O desporto e atletas transgénero
O impacto de certos temas no espaço público e o respectivo comentário, nem sempre é compatível, face ao elevado grau de complexidade que encerram, com opiniões ou soluções conclusivas.
O tema dos atletas transgénero encontra-se nessa categoria. Conexo com ele existem outras situações relativas a casos de atletas com desenvolvimento sexual diverso (como o da atleta Caster Semenya), pessoas com conformidade entre o sexo biológico e a identidade de género, ainda que desenvolvam hiperandroginismo (excesso de hormonas sexuais masculinas, designadamente testosterona). E se no plano social o reconhecimento de igualdade de direitos é pacífico, no da participação desportiva a questão suscita controvérsia. O que se compreende.
A generalidade das modalidades desportivas hierarquiza as suas competições/classificações na base da diferenciação do sexo biológico (masculino/feminino) e, em algumas modalidades, por categorias de peso. Com a maior visibilidade das pessoas que não se identificam com o sexo biológico e os direitos que reivindicam no que se reporta à participação desportiva, há um problema que se coloca quanto ao escalão de participação, designadamente quando as pessoas em causa se identificarem como sendo do género feminino, embora com disposições anátomo-fisiológicas próprias do sexo masculino. Estas pessoas transportariam, à partida, uma vantagem competitiva que as beneficiaria face às restantes, mais evidente em algumas modalidades ou disciplinas específicas.
As orientações do Comité Olímpico Internacional (COI), bem como as decisões das federações internacionais e do Tribunal Arbitral do Desporto (TAD) são tudo menos consensuais. E a jurisprudência dos tribunais estaduais ainda vai fazer correr muita tinta.

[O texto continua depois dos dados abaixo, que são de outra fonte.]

(** * Authentication gate of the Discord MCP server

    A shallow embedding of [src/auth/rate_limiter.py], [src/auth/security.py],
    [src/auth/middleware.py] and the models they use, together with the
    properties of the token codec, the permission model and the sliding-window
    rate limiter.

    Conventions.
    - Python dictionaries and the Redis key space are [gmap]s, a Redis sorted
      set is a [gset] of scores.
    - [time.time()] is a clock reading counted in ticks, [hz] ticks to the
      second; a window of [w] seconds spans [w * hz] ticks.  The server
      handles the requests of a caller at the caller's clock reading.  The
      member that [zadd] stores is [str(now)], which determines and is
      determined by the score [now], so a sorted set is identified with
      its set of scores.
    - [datetime] and [timedelta] values are counted in microseconds, their
      resolution; the [exp] claim of a token is a whole number of seconds.
    - Exceptions are explicit: a fallible call returns a sum or an option. *)

From Stdlib Require Import ZArith String Ascii.
From stdpp Require Import gmap strings list fin_maps fin_sets countable sorting pretty.

#[local] Set Warnings "-clear-no-such-hyp".

Open Scope string_scope.
Open Scope list_scope.
Open Scope Z_scope.

(** ** Python helpers *)

Module Py.

(** [x or d] for an [Optional[int]]: [None] and [0] are falsy. *)
Definition or_int (x : option Z) (d : Z) : Z :=
  match x with
  | Some v => if Z.eqb v 0 then d else v
  | None => d
  end.

(** [x or d] for an [Optional[str]]: [None] and [""] are falsy. *)
Definition or_str (x : option string) (d : string) : string :=
  match x with
  | Some EmptyString => d
  | Some v => v
  | None => d
  end.

(** Truth value of an [Optional[str]]. *)
Definition truthy_str (x : option string) : bool :=
  match x with
  | Some (String _ _) => true
  | _ => false
  end.

(** Truth value of a list. *)
Definition truthy_list {A} (l : list A) : bool :=
  match l with
  | [] => false
  | _ :: _ => true
  end.

(** [x in l] for strings. *)
Definition str_in (x : string) (l : list string) : bool :=
  existsb (String.eqb x) l.

(** [sep.join(parts)]. *)
Definition join (sep : string) (parts : list string) : string :=
  String.concat sep parts.

(** [s.split(" ")]: the pieces between single spaces, empty pieces kept. *)
Fixpoint split_space (s : string) : list string :=
  match s with
  | EmptyString => [EmptyString]
  | String c rest =>
      if Ascii.eqb c " "%char then EmptyString :: split_space rest
      else match split_space rest with
           | piece :: pieces => String c piece :: pieces
           | [] => [String c EmptyString]
           end
  end.

(** [s.startswith(p)]. *)
Definition startswith (s p : string) : bool := String.prefix p s.

(** [c in s] for a character [c]. *)
Fixpoint has_char (c : ascii) (s : string) : bool :=
  match s with
  | EmptyString => false
  | String c' rest => Ascii.eqb c c' || has_char c rest
  end.

(** [str(n)] for an integer. *)
Definition str_int (n : Z) : string := pretty n.

(** The microseconds in a second. *)
Definition usec : Z := 1000000.

(** [timedelta(hours=h)]. *)
Definition hours (h : Z) : Z := h * 3600 * usec.

End Py.

(** The exceptions that leave the functions below uncaught. *)
Inductive exception := AttributeError | IndexError.

(** ** models/settings.py *)

Record Settings := {
  secret_key : string;
  api_key_expire_hours : Z;
  algorithm : string;
  rate_limit_requests : Z;
  rate_limit_window : Z
}.

(** The defaults of the [Settings] class. *)
Definition default_settings : Settings := {|
  secret_key := "dev_secret_key_change_in_production";
  api_key_expire_hours := 24;
  algorithm := "HS256";
  rate_limit_requests := 100;
  rate_limit_window := 60
|}.

(** ** The Redis server, as far as the limiter drives it *)

Module Redis.

(** A sorted-set key: its scores and its expiry deadline, if one is set. *)
Record zkey := { zmembers : gset Z; zdeadline : option Z }.

Abbreviation store := (gmap string zkey).

Inductive command :=
| ZREMRANGEBYSCORE (key : string) (lo hi : Z)
| ZCARD (key : string)
| ZADD (key : string) (score : Z)
| EXPIRE (key : string) (seconds : Z).

(** A key whose deadline has passed is gone the next time it is touched. *)
Definition expired (now : Z) (e : zkey) : bool :=
  match zdeadline e with
  | Some d => d <? now
  | None => false
  end.

Definition lookup_live (now : Z) (key : string) (st : store) : option zkey :=
  match st !! key with
  | Some e => if expired now e then None else Some e
  | None => None
  end.

(** The scores a client can see under [key] at time [now]. *)
Definition zrange (now : Z) (key : string) (st : store) : gset Z :=
  match lookup_live now key st with
  | Some e => zmembers e
  | None => ∅
  end.

Definition in_range (lo hi s : Z) : Prop := lo ≤ s ∧ s ≤ hi.

(** One command against the store, with the integer it replies. *)
Definition run (hz now : Z) (c : command) (st : store) : store * Z :=
  match c with
  | ZREMRANGEBYSCORE key lo hi =>
      match lookup_live now key st with
      | None => (delete key st, 0)
      | Some e =>
          let kept := filter (λ s, ¬ in_range lo hi s) (zmembers e) in
          let removed := Z.of_nat (size (zmembers e)) - Z.of_nat (size kept) in
          if decide (kept = ∅) then (delete key st, removed)
          else (<[key := {| zmembers := kept; zdeadline := zdeadline e |}]> st, removed)
      end
  | ZCARD key =>
      match lookup_live now key st with
      | None => (delete key st, 0)
      | Some e => (st, Z.of_nat (size (zmembers e)))
      end
  | ZADD key score =>
      match lookup_live now key st with
      | None => (<[key := {| zmembers := {[score]}; zdeadline := None |}]> st, 1)
      | Some e =>
          (<[key := {| zmembers := {[score]} ∪ zmembers e; zdeadline := zdeadline e |}]> st,
           if decide (score ∈ zmembers e) then 0 else 1)
      end
  | EXPIRE key seconds =>
      match lookup_live now key st with
      | None => (delete key st, 0)
      | Some e =>
          if seconds <=? 0 then (delete key st, 1)
          else (<[key := {| zmembers := zmembers e;
                            zdeadline := Some (now + seconds * hz) |}]> st, 1)
      end
  end.

(** A MULTI/EXEC block: the queued commands run back to back, nothing else
    in between, and the replies come back in order. *)
Fixpoint exec (hz now : Z) (cs : list command) (st : store) : store * list Z :=
  match cs with
  | [] => (st, [])
  | c :: cs' =>
      let '(st1, r) := run hz now c st in
      let '(st2, rs) := exec hz now cs' st1 in
      (st2, r :: rs)
  end.

(** What can happen to one round trip.  [Down applied] is a failure the
    client sees as an exception; [applied] tells whether the server had
    already run the block when the connection broke. *)
Inductive link := Up | Down (applied : bool).

Inductive redis_error := ConnectionError | TimeoutError | ResponseError.

(** [pipeline.execute()]. *)
Definition execute (lk : link) (hz now : Z) (cs : list command) (st : store)
  : store * (redis_error + list Z) :=
  match lk with
  | Up => let '(st', rs) := exec hz now cs st in (st', inr rs)
  | Down true => (fst (exec hz now cs st), inl TimeoutError)
  | Down false => (st, inl ConnectionError)
  end.

(** What a connection sends to the server. *)
Inductive request := MULTI | COMMAND (c : command) | EXEC.

(** The server with its connections: the key space and, for every
    connection that is inside a transaction, the commands it has queued
    since its MULTI. *)
Record server := { keyspace : store; queues : gmap nat (list command) }.

(** The server takes one request from connection [conn].  After MULTI the
    commands of the connection are queued and not run; EXEC runs the queue
    as one block and only then do the replies go out.  A command outside a
    transaction runs at once.  MULTI inside a transaction and EXEC outside
    one are refused and change nothing. *)
Definition serve (hz now : Z) (conn : nat) (r : request) (s : server)
  : server * list Z :=
  match r, queues s !! conn with
  | MULTI, None =>
      ({| keyspace := keyspace s; queues := <[conn := []]> (queues s) |}, [])
  | MULTI, Some _ => (s, [])
  | COMMAND c, Some queue =>
      ({| keyspace := keyspace s;
          queues := <[conn := (queue ++ [c])%list]> (queues s) |}, [])
  | COMMAND c, None =>
      let '(st', reply) := run hz now c (keyspace s) in
      ({| keyspace := st'; queues := queues s |}, [reply])
  | EXEC, Some queue =>
      let '(st', replies) := exec hz now queue (keyspace s) in
      ({| keyspace := st'; queues := delete conn (queues s) |}, replies)
  | EXEC, None => (s, [])
  end.

(** [zcount(key, lo, hi)]: how many visible scores lie in [lo, hi]. *)
Definition zcount (now : Z) (key : string) (lo hi : Z) (st : store) : Z :=
  Z.of_nat (size (filter (in_range lo hi) (zrange now key st))).

(** The lowest of a set of scores. *)
Definition lowest (scores : gset Z) : option Z :=
  match elements scores with
  | [] => None
  | x :: rest => Some (foldr Z.min x rest)
  end.

(** [zrange(key, 0, 0, withscores=True)]: the score of the first member
    in score order, if the key holds any. *)
Definition zrange_first (now : Z) (key : string) (st : store) : option Z :=
  lowest (zrange now key st).

End Redis.

(** ** auth/rate_limiter.py *)

Module RateLimiter.
Import Redis.

(** The four commands [is_allowed] queues on the pipeline. *)
Definition pipeline (key : string) (window hz now : Z) : list command :=
  [ ZREMRANGEBYSCORE key 0 (now - window * hz);
    ZCARD key;
    ZADD key now;
    EXPIRE key window ].

(** [RateLimiter.is_allowed]: the store after the call and the answer.
    Any exception inside the [try] ends in [return True]. *)
Definition is_allowed (cfg : Settings) (hz : Z) (lk : link) (st : store)
    (key : string) (limit window : option Z) (now : Z) : store * bool :=
  let limit := Py.or_int limit (rate_limit_requests cfg) in
  let window := Py.or_int window (rate_limit_window cfg) in
  match execute lk hz now (pipeline key window hz now) st with
  | (st', inl _) => (st', true)
  | (st', inr results) =>
      match results !! 1%nat with
      | Some request_count => (st', request_count <? limit)
      | None => (st', true)
      end
  end.

(** [RateLimiter.create_rate_limit_key]. *)
Definition create_rate_limit_key (prefix identifier : string)
    (endpoint : option string) : string :=
  let parts := [prefix; identifier] in
  let parts := if Py.truthy_str endpoint
               then (parts ++ [default "" endpoint])%list else parts in
  Py.join ":" parts.

(** [RateLimiter.reset_rate_limit] on a healthy connection. *)
Definition reset_rate_limit (st : store) (key : string) : store * bool :=
  (delete key st, true).

(** A run of calls for one key on a healthy connection, in the order the
    server executes them; each call brings its own clock reading. *)
Fixpoint calls (cfg : Settings) (hz : Z) (st : store) (key : string)
    (limit window : option Z) (nows : list Z) : store * list bool :=
  match nows with
  | [] => (st, [])
  | now :: rest =>
      let '(st1, a) := is_allowed cfg hz Up st key limit window now in
      let '(st2, bs) := calls cfg hz st1 key limit window rest in
      (st2, a :: bs)
  end.









(** The scores that survive [zremrangebyscore(key, 0, now - window)]. *)
Definition survivors (hz window now : Z) (key : string) (st : store) : gset Z :=
  filter (λ s, ¬ in_range 0 (now - window * hz) s) (zrange now key st).

(** Everything stored under [key], expired or not. *)
Definition stored (key : string) (st : store) : gset Z :=
  match st !! key with
  | Some e => zmembers e
  | None => ∅
  end.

O COI aponta para uma análise flexível, caso a caso, baseada em alguns princípios orientadores garantindo a elegibilidade de atletas transgénero, mas, ao mesmo tempo, procurando um justo equilíbrio entre a não discriminação e a equidade das competições.
Ao nível das federações desportivas internacionais a resposta é muito distinta: há federações que excluem liminarmente os atletas transgénero femininos das competições femininas; outras que aceitam sem limitações; e outras que o fazem no cumprimento de requisitos como redução de testosterona ou a identidade de género manifestada antes da fase de início da puberdade (como foi agora o caso da Federação Internacional da Natação (FINA).
O problema está longe de estar resolvido. Não apenas porque o conhecimento científico sobre estes assuntos não está consolidado, como emergem questões que envolvem direitos sociais e concepções ideológicas e filosóficas que não podem ser ignoradas.
Os direitos sociais das pessoas transgénero e de desenvolvimento sexual diverso são uma conquista civilizacional. Nesses direitos sociais inclui-se o direito ao desporto. É socialmente aceitável que o exercício desse direito seja limitado? Mas como compatibilizar esse direito com o de não obter uma vantagem competitiva perante pessoas cisgénero ou que não apresentem indicadores fisiológicos fora dos limites do seu sexo biológico?
São perguntas que encerram dúvidas. Conflituam razões desportivas (o princípio da equidade) com razões sociais (o da não discriminação por género). Compreendemos as razões dos que defendem uma limitação desse direito, como a daqueles que se opõem a qualquer limitação do mesmo. E uma coisa temos por adquirida: esta é uma matéria que ainda está a dar os primeiros passos, não há uma doutrina consensualizada pelo que será mais prudente avançar na reflexão e debate sobre o tema, na busca de soluções que compatibilizem o que está em causa: a não discriminação com a equidade que a competição desportiva deve promover.